DIRECTIONS: Copy every line of the data that contains the string "Definition".

────

Definition abiBase_tables : list (string * list command) := [
  ("linux/dn.h", Dn.dn_ioctls);
  ("linux/mhi.h", Mhi.mhi_ioctls)].
Definition abiMedia_tables : list (string * list command) := [
  ("linux/am437x-vpfe.h", Am437x_vpfe.am437x_vpfe_ioctls);
  ("linux/cec.h", Cec.cec_ioctls);
  ("linux/dvb/audio.h", Dvb_audio.dvb_audio_ioctls);
  ("linux/dvb/ca.h", Dvb_ca.dvb_ca_ioctls);
  ("linux/dvb/dmx.h", Dvb_dmx.dvb_dmx_ioctls);
  ("linux/dvb/frontend.h", Dvb_frontend.dvb_frontend_ioctls);
  ("linux/dvb/net.h", Dvb_net.dvb_net_ioctls);
  ("linux/dvb/osd.h", Dvb_osd.dvb_osd_ioctls);
  ("linux/dvb/video.h", Dvb_video.dvb_video_ioctls);
  ("linux/videodev2.h", Videodev2.videodev2_ioctls);
  ("linux/ivtv.h", Ivtv.ivtv_ioctls);
  ("linux/ivtvfb.h", Ivtvfb.ivtvfb_ioctls);
  ("linux/media.h", Media.media_ioctls);
  ("linux/meye.h", Meye.meye_ioctls);
  ("linux/msm_vidc_dec.h", Msm_vidc_dec.msm_vidc_dec_ioctls);
  ("linux/msm_vidc_enc.h", Msm_vidc_enc.msm_vidc_enc_ioctls);
  ("linux/omap3isp.h", Omap3isp.omap3isp_ioctls);
  ("linux/uvcvideo.h", Uvcvideo.uvcvideo_ioctls);
  ("linux/v4l2-subdev.h", V4l2_subdev.v4l2_subdev_ioctls)].
Definition abiDisplay_tables : list (string * list command) := [
  ("linux/agpgart.h", Agpgart.agpgart_ioctls);
  ("linux/android_pmem.h", Android_pmem.android_pmem_ioctls);
  ("linux/arcfb.h", Arcfb.arcfb_ioctls);
  ("linux/ashmem.h", Ashmem.ashmem_ioctls);
  ("linux/fb.h", Fb.fb_ioctls);
  ("linux/ion.h", Ion.ion_ioctls);
  ("linux/ion_test.h", Ion_test.ion_test_ioctls);
  ("linux/matroxfb.h", Matroxfb.matroxfb_ioctls);
  ("linux/msm_mdp.h", Msm_mdp.msm_mdp_ioctls);
  ("linux/msm_mdp_ext.h", Msm_mdp_ext.msm_mdp_ext_ioctls);
  ("linux/mdss_rotator.h", Mdss_rotator.mdss_rotator_ioctls);
  ("linux/msm_ion.h", Msm_ion.msm_ion_ioctls);
  ("linux/msm_kgsl.h", Msm_kgsl.msm_kgsl_ioctls);
  ("linux/msm_rotator.h", Msm_rotator.msm_rotator_ioctls);
  ("linux/omapfb.h", Omapfb.omapfb_ioctls);
  ("linux/oneshot_sync.h", Oneshot_sync.oneshot_sync_ioctls);
  ("linux/radeonfb.h", Radeonfb.radeonfb_ioctls);
  ("linux/sw_sync.h", Sw_sync.sw_sync_ioctls);
  ("linux/sync.h", Sync.sync_ioctls);
  ("video/sisfb.h", Video_sisfb.video_sisfb_ioctls)].
Definition abiCamera_tables : list (string * list command) := [
  ("media/ais/msm_ais.h", Media_ais_msm_ais.media_ais_msm_ais_ioctls);
  ("media/ais/msm_ais_buf_mgr.h", Media_ais_msm_ais_buf_mgr.media_ais_msm_ais_buf_mgr_ioctls);
  ("media/ais/msm_ais_isp.h", Media_ais_msm_ais_isp.media_ais_msm_ais_isp_ioctls);
  ("media/ais/msm_ais_ispif.h", Media_ais_msm_ais_ispif.media_ais_msm_ais_ispif_ioctls);
  ("media/ais/msm_ais_mgr.h", Media_ais_msm_ais_mgr.media_ais_msm_ais_mgr_ioctls);
  ("media/ais/msm_ais_sensor.h", Media_ais_msm_ais_sensor.media_ais_msm_ais_sensor_ioctls);
  ("media/msm_ba.h", Media_msm_ba.media_msm_ba_ioctls);
  ("media/msm_cam_sensor.h", Media_msm_cam_sensor.media_msm_cam_sensor_ioctls);
  ("media/msm_camera.h", Media_msm_camera.media_msm_camera_ioctls);
  ("media/msm_fd.h", Media_msm_fd.media_msm_fd_ioctls);
  ("media/msm_gemini.h", Media_msm_gemini.media_msm_gemini_ioctls);
  ("media/msm_gestures.h", Media_msm_gestures.media_msm_gestures_ioctls);
  ("media/msm_jpeg.h", Media_msm_jpeg.media_msm_jpeg_ioctls);
  ("media/msm_mercury.h", Media_msm_mercury.media_msm_mercury_ioctls);
  ("media/msm_sde_rotator.h", Media_msm_sde_rotator.media_msm_sde_rotator_ioctls);
  ("media/msm_vpu.h", Media_msm_vpu.media_msm_vpu_ioctls);
  ("media/msmb_camera.h", Media_msmb_camera.media_msmb_camera_ioctls);
  ("media/msmb_generic_buf_mgr.h", Media_msmb_generic_buf_mgr.media_msmb_generic_buf_mgr_ioctls);
  ("media/msmb_isp.h", Media_msmb_isp.media_msmb_isp_ioctls);
  ("media/msmb_ispif.h", Media_msmb_ispif.media_msmb_ispif_ioctls);
  ("media/msmb_pproc.h", Media_msmb_pproc.media_msmb_pproc_ioctls)].
Definition abiDrm_tables : list (string * list command) := [
  ("drm/drm.h", Drm_drm.drm_drm_ioctls);
  ("drm/exynos_drm.h", Drm_exynos_drm.drm_exynos_drm_ioctls);
  ("drm/i810_drm.h", Drm_i810_drm.drm_i810_drm_ioctls);
  ("drm/i915_drm.h", Drm_i915_drm.drm_i915_drm_ioctls);
  ("drm/mga_drm.h", Drm_mga_drm.drm_mga_drm_ioctls);
  ("drm/msm_drm.h", Drm_msm_drm.drm_msm_drm_ioctls);
  ("drm/nouveau_drm.h", Drm_nouveau_drm.drm_nouveau_drm_ioctls);
  ("drm/qxl_drm.h", Drm_qxl_drm.drm_qxl_drm_ioctls);
  ("drm/r128_drm.h", Drm_r128_drm.drm_r128_drm_ioctls);
  ("drm/radeon_drm.h", Drm_radeon_drm.drm_radeon_drm_ioctls);
  ("drm/savage_drm.h", Drm_savage_drm.drm_savage_drm_ioctls);
  ("drm/sis_drm.h", Drm_sis_drm.drm_sis_drm_ioctls);
  ("drm/tegra_drm.h", Drm_tegra_drm.drm_tegra_drm_ioctls);
  ("drm/via_drm.h", Drm_via_drm.drm_via_drm_ioctls);
  ("drm/virtgpu_drm.h", Drm_virtgpu_drm.drm_virtgpu_drm_ioctls)].
Definition abiSound_tables : list (string * list command) := [
  ("linux/avtimer.h", Avtimer.avtimer_ioctls);
  ("linux/ixjuser.h", Ixjuser.ixjuser_ioctls);
  ("linux/msm_adsp.h", Msm_adsp.msm_adsp_ioctls);
  ("linux/msm_audio.h", Msm_audio.msm_audio_ioctls);
  ("linux/msm_audio_aac.h", Msm_audio_aac.msm_audio_aac_ioctls);
  ("linux/msm_audio_ac3.h", Msm_audio_ac3.msm_audio_ac3_ioctls);
  ("linux/msm_audio_alac.h", Msm_audio_alac.msm_audio_alac_ioctls);
  ("linux/msm_audio_amrnb.h", Msm_audio_amrnb.msm_audio_amrnb_ioctls);
  ("linux/msm_audio_amrwb.h", Msm_audio_amrwb.msm_audio_amrwb_ioctls);
  ("linux/msm_audio_amrwbplus.h", Msm_audio_amrwbplus.msm_audio_amrwbplus_ioctls);
  ("linux/msm_audio_anc.h", Msm_audio_anc.msm_audio_anc_ioctls);
  ("linux/msm_audio_ape.h", Msm_audio_ape.msm_audio_ape_ioctls);
  ("linux/msm_audio_calibration.h", Msm_audio_calibration.msm_audio_calibration_ioctls);
  ("linux/msm_audio_g711.h", Msm_audio_g711.msm_audio_g711_ioctls);
  ("linux/msm_audio_g711_dec.h", Msm_audio_g711_dec.msm_audio_g711_dec_ioctls);
  ("linux/msm_audio_mvs.h", Msm_audio_mvs.msm_audio_mvs_ioctls);
  ("linux/msm_audio_qcp.h", Msm_audio_qcp.msm_audio_qcp_ioctls);
  ("linux/msm_audio_sbc.h", Msm_audio_sbc.msm_audio_sbc_ioctls);
  ("linux/msm_audio_voicememo.h", Msm_audio_voicememo.msm_audio_voicememo_ioctls);
  ("linux/msm_audio_wma.h", Msm_audio_wma.msm_audio_wma_ioctls);
  ("linux/msm_audio_wmapro.h", Msm_audio_wmapro.msm_audio_wmapro_ioctls);
  ("linux/telephony.h", Telephony.telephony_ioctls);
  ("sound/asound.h", Sound_asound.sound_asound_ioctls);
  ("sound/asequencer.h", Sound_asequencer.sound_asequencer_ioctls);
  ("sound/asound_fm.h", Sound_asound_fm.sound_asound_fm_ioctls);
  ("sound/audio_slimslave.h", Sound_audio_slimslave.sound_audio_slimslave_ioctls);
  ("sound/compress_offload.h", Sound_compress_offload.sound_compress_offload_ioctls);
  ("sound/devdep_params.h", Sound_devdep_params.sound_devdep_params_ioctls);
  ("sound/emu10k1.h", Sound_emu10k1.sound_emu10k1_ioctls);
  ("sound/firewire.h", Sound_firewire.sound_firewire_ioctls);
  ("sound/hdsp.h", Sound_hdsp.sound_hdsp_ioctls);
  ("sound/hdspm.h", Sound_hdspm.sound_hdspm_ioctls);
  ("sound/lsm_params.h", Sound_lsm_params.sound_lsm_params_ioctls);
  ("sound/msmcal-hwdep.h", Sound_msmcal_hwdep.sound_msmcal_hwdep_ioctls);
  ("sound/sb16_csp.h", Sound_sb16_csp.sound_sb16_csp_ioctls);
  ("sound/sfnt_info.h", Sound_sfnt_info.sound_sfnt_info_ioctls);
  ("sound/voice_params.h", Sound_voice_params.sound_voice_params_ioctls)].
Definition abiStorage_tables : list (string * list command) := [
  ("linux/auto_fs.h", Auto_fs.auto_fs_ioctls);
  ("linux/auto_fs4.h", Auto_fs4.auto_fs4_ioctls);
  ("linux/blkpg.h", Blkpg.blkpg_ioctls);
  ("linux/btrfs.h", Btrfs.btrfs_ioctls);
  ("linux/cciss_ioctl.h", Cciss_ioctl.cciss_ioctl_ioctls);
  ("linux/chio.h", Chio.chio_ioctls);
  ("linux/coda.h", Coda.coda_ioctls);
  ("linux/dm-ioctl.h", Dm_ioctl.dm_ioctl_ioctls);
  ("linux/fd.h", Fd.fd_ioctls);
  ("linux/fs.h", Fs.fs_ioctls);
  ("linux/fuse.h", Fuse.fuse_ioctls);
  ("linux/i2o-dev.h", I2o_dev.i2o_dev_ioctls);
  ("linux/mmc/ioctl.h", Mmc_ioctl.mmc_ioctl_ioctls);
  ("linux/msdos_fs.h", Msdos_fs.msdos_fs_ioctls);
  ("linux/mtio.h", Mtio.mtio_ioctls);
  ("linux/nbd.h", Nbd.nbd_ioctls);
  ("linux/ncp_fs.h", Ncp_fs.ncp_fs_ioctls);
  ("linux/ndctl.h", Ndctl.ndctl_ioctls);
  ("linux/nvme_ioctl.h", Nvme_ioctl.nvme_ioctl_ioctls);
  ("linux/pktcdvd.h", Pktcdvd.pktcdvd_ioctls);
  ("linux/raid/md_u.h", Raid_md_u.raid_md_u_ioctls);
  ("linux/raw.h", Raw.raw_ioctls);
  ("linux/reiserfs_fs.h", Reiserfs_fs.reiserfs_fs_ioctls);
  ("linux/udf_fs_i.h", Udf_fs_i.udf_fs_i_ioctls);
  ("mtd/mtd-abi.h", Mtd_mtd_abi.mtd_mtd_abi_ioctls);
  ("mtd/ubi-user.h", Mtd_ubi_user.mtd_ubi_user_ioctls);
  ("scsi/cxlflash_ioctl.h", Scsi_cxlflash_ioctl.scsi_cxlflash_ioctl_ioctls)].
Definition abiSystem_tables : list (string * list command) := [
  ("linux/android/binder.h", Android_binder.android_binder_ioctls);
  ("linux/batterydata-interface.h", Batterydata_interface.batterydata_interface_ioctls);
  ("linux/epm_adc.h", Epm_adc.epm_adc_ioctls);
  ("linux/esoc_ctrl.h", Esoc_ctrl.esoc_ctrl_ioctls);
  ("linux/fsl_hypervisor.h", Fsl_hypervisor.fsl_hypervisor_ioctls);
  ("linux/hab_ioctl.h", Hab_ioctl.hab_ioctl_ioctls);
  ("linux/kvm.h", Kvm.kvm_ioctls);
  ("linux/mei.h", Mei.mei_ioctls);
  ("linux/mic_ioctl.h", Mic_ioctl.mic_ioctl_ioctls);
  ("linux/msm-core-interface.h", Msm_core_interface.msm_core_interface_ioctls);
  ("linux/msm_dsps.h", Msm_dsps.msm_dsps_ioctls);
  ("linux/msm_ipa.h", Msm_ipa.msm_ipa_ioctls);
  ("linux/msm_ipc.h", Msm_ipc.msm_ipc_ioctls);
  ("linux/msm_thermal_ioctl.h", Msm_thermal_ioctl.msm_thermal_ioctl_ioctls);
  ("linux/nfc/nfcinfo.h", Nfc_nfcinfo.nfc_nfcinfo_ioctls);
  ("linux/perf_event.h", Perf_event.perf_event_ioctls);
  ("linux/qcedev.h", Qcedev.qcedev_ioctls);
  ("linux/qcota.h", Qcota.qcota_ioctls);
  ("linux/qrng.h", Qrng.qrng_ioctls);
  ("linux/qseecom.h", Qseecom.qseecom_ioctls);
  ("linux/rmnet_ipa_fd_ioctl.h", Rmnet_ipa_fd_ioctl.rmnet_ipa_fd_ioctl_ioctls);
  ("linux/scif_ioctl.h", Scif_ioctl.scif_ioctl_ioctls);
  ("linux/smcinvoke.h", Smcinvoke.smcinvoke_ioctls);
  ("linux/suspend_ioctls.h", Suspend_ioctls.suspend_ioctls_ioctls);
  ("linux/usb/usb_ctrl_qti.h", Usb_usb_ctrl_qti.usb_usb_ctrl_qti_ioctls);
  ("linux/userfaultfd.h", Userfaultfd.userfaultfd_ioctls);
  ("linux/vfio.h", Vfio.vfio_ioctls);
  ("linux/vhost.h", Vhost.vhost_ioctls);
  ("misc/cxl.h", Misc_cxl.misc_cxl_ioctls)].
Definition abiNet_tables : list (string * list command) := [
  ("linux/atm_eni.h", Atm_eni.atm_eni_ioctls);
  ("linux/atm_he.h", Atm_he.atm_he_ioctls);
  ("linux/atm_idt77105.h", Atm_idt77105.atm_idt77105_ioctls);
  ("linux/atm_nicstar.h", Atm_nicstar.atm_nicstar_ioctls);
  ("linux/atm_tcp.h", Atm_tcp.atm_tcp_ioctls);
  ("linux/atm_zatm.h", Atm_zatm.atm_zatm_ioctls);
  ("linux/atmarp.h", Atmarp.atmarp_ioctls);
  ("linux/atmbr2684.h", Atmbr2684.atmbr2684_ioctls);
  ("linux/atmclip.h", Atmclip.atmclip_ioctls);
  ("linux/atmdev.h", Atmdev.atmdev_ioctls);
  ("linux/atmlec.h", Atmlec.atmlec_ioctls);
  ("linux/atmmpc.h", Atmmpc.atmmpc_ioctls);
  ("linux/atmsvc.h", Atmsvc.atmsvc_ioctls);
  ("linux/capi.h", Capi.capi_ioctls);
  ("linux/gigaset_dev.h", Gigaset_dev.gigaset_dev_ioctls);
  ("linux/gsmmux.h", Gsmmux.gsmmux_ioctls);
  ("linux/hsi/cs-protocol.h", Hsi_cs_protocol.hsi_cs_protocol_ioctls);
  ("linux/hsi/hsi_char.h", Hsi_hsi_char.hsi_hsi_char_ioctls);
  ("linux/if_pppox.h", If_pppox.if_pppox_ioctls);
  ("linux/if_tun.h", If_tun.if_tun_ioctls);
  ("linux/isdn.h", Isdn.isdn_ioctls);
  ("linux/isdn_ppp.h", Isdn_ppp.isdn_ppp_ioctls);
  ("linux/ppp-ioctl.h", Ppp_ioctl.ppp_ioctl_ioctls);
  ("linux/sonet.h", Sonet.sonet_ioctls);
  ("linux/usb/cdc-wdm.h", Usb_cdc_wdm.usb_cdc_wdm_ioctls);
  ("linux/usb/functionfs.h", Usb_functionfs.usb_functionfs_ioctls);
  ("linux/usb/g_printer.h", Usb_g_printer.usb_g_printer_ioctls);
  ("linux/usb/gadgetfs.h", Usb_gadgetfs.usb_gadgetfs_ioctls);
  ("linux/usb/tmc.h", Usb_tmc.usb_tmc_ioctls);
  ("linux/vm_sockets.h", Vm_sockets.vm_sockets_ioctls);
  ("rdma/ib_user_mad.h", Rdma_ib_user_mad.rdma_ib_user_mad_ioctls)].
Definition abiKernel_tables : list (string * list command) := [
  ("asm-generic/ioctls.h", Asm_generic_ioctls.asm_generic_ioctls_ioctls);
  ("xen/evtchn.h", Xen_evtchn.xen_evtchn_ioctls);
  ("xen/gntalloc.h", Xen_gntalloc.xen_gntalloc_ioctls);
  ("xen/gntdev.h", Xen_gntdev.xen_gntdev_ioctls);
  ("xen/privcmd.h", Xen_privcmd.xen_privcmd_ioctls)].
Definition abiDevices_tables : list (string * list command) := [
  ("linux/apm_bios.h", Apm_bios.apm_bios_ioctls);
  ("linux/cm4000_cs.h", Cm4000_cs.cm4000_cs_ioctls);
  ("linux/firewire-cdev.h", Firewire_cdev.firewire_cdev_ioctls);
  ("linux/hbtp_input.h", Hbtp_input.hbtp_input_ioctls);
  ("linux/hbtp_vm.h", Hbtp_vm.hbtp_vm_ioctls);
  ("linux/hiddev.h", Hiddev.hiddev_ioctls);
  ("linux/hidraw.h", Hidraw.hidraw_ioctls);
  ("linux/hpet.h", Hpet.hpet_ioctls);
  ("linux/i8k.h", I8k.i8k_ioctls);
  ("linux/iio/events.h", Iio_events.iio_events_ioctls);
  ("linux/input.h", Input.input_ioctls);
  ("linux/ipmi.h", Ipmi.ipmi_ioctls);
  ("linux/joystick.h", Joystick.joystick_ioctls);
  ("linux/mmtimer.h", Mmtimer.mmtimer_ioctls);
  ("linux/nvram.h", Nvram.nvram_ioctls);
  ("linux/phantom.h", Phantom.phantom_ioctls);
  ("linux/pmu.h", Pmu.pmu_ioctls);
  ("linux/ppdev.h", Ppdev.ppdev_ioctls);
  ("linux/pps.h", Pps.pps_ioctls);
  ("linux/ptp_clock.h", Ptp_clock.ptp_clock_ioctls);
  ("linux/random.h", Random.random_ioctls);
  ("linux/rfkill.h", Rfkill.rfkill_ioctls);
  ("linux/rtc.h", Rtc.rtc_ioctls);
  ("linux/serio.h", Serio.serio_ioctls);
  ("linux/sonypi.h", Sonypi.sonypi_ioctls);
  ("linux/spi/spidev.h", Spi_spidev.spi_spidev_ioctls);
  ("linux/synclink.h", Synclink.synclink_ioctls);
  ("linux/toshiba.h", Toshiba.toshiba_ioctls);
  ("linux/uinput.h", Uinput.uinput_ioctls);
  ("linux/usbdevice_fs.h", Usbdevice_fs.usbdevice_fs_ioctls);
  ("linux/watchdog.h", Watchdog.watchdog_ioctls)].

────

TASK ANSWER:
Definition abiBase_tables : list (string * list command) := [
Definition abiMedia_tables : list (string * list command) := [
Definition abiDisplay_tables : list (string * list command) := [
Definition abiCamera_tables : list (string * list command) := [
Definition abiDrm_tables : list (string * list command) := [
Definition abiSound_tables : list (string * list command) := [
Definition abiStorage_tables : list (string * list command) := [
Definition abiSystem_tables : list (string * list command) := [
Definition abiNet_tables : list (string * list command) := [
Definition abiKernel_tables : list (string * list command) := [
Definition abiDevices_tables : list (string * list command) := [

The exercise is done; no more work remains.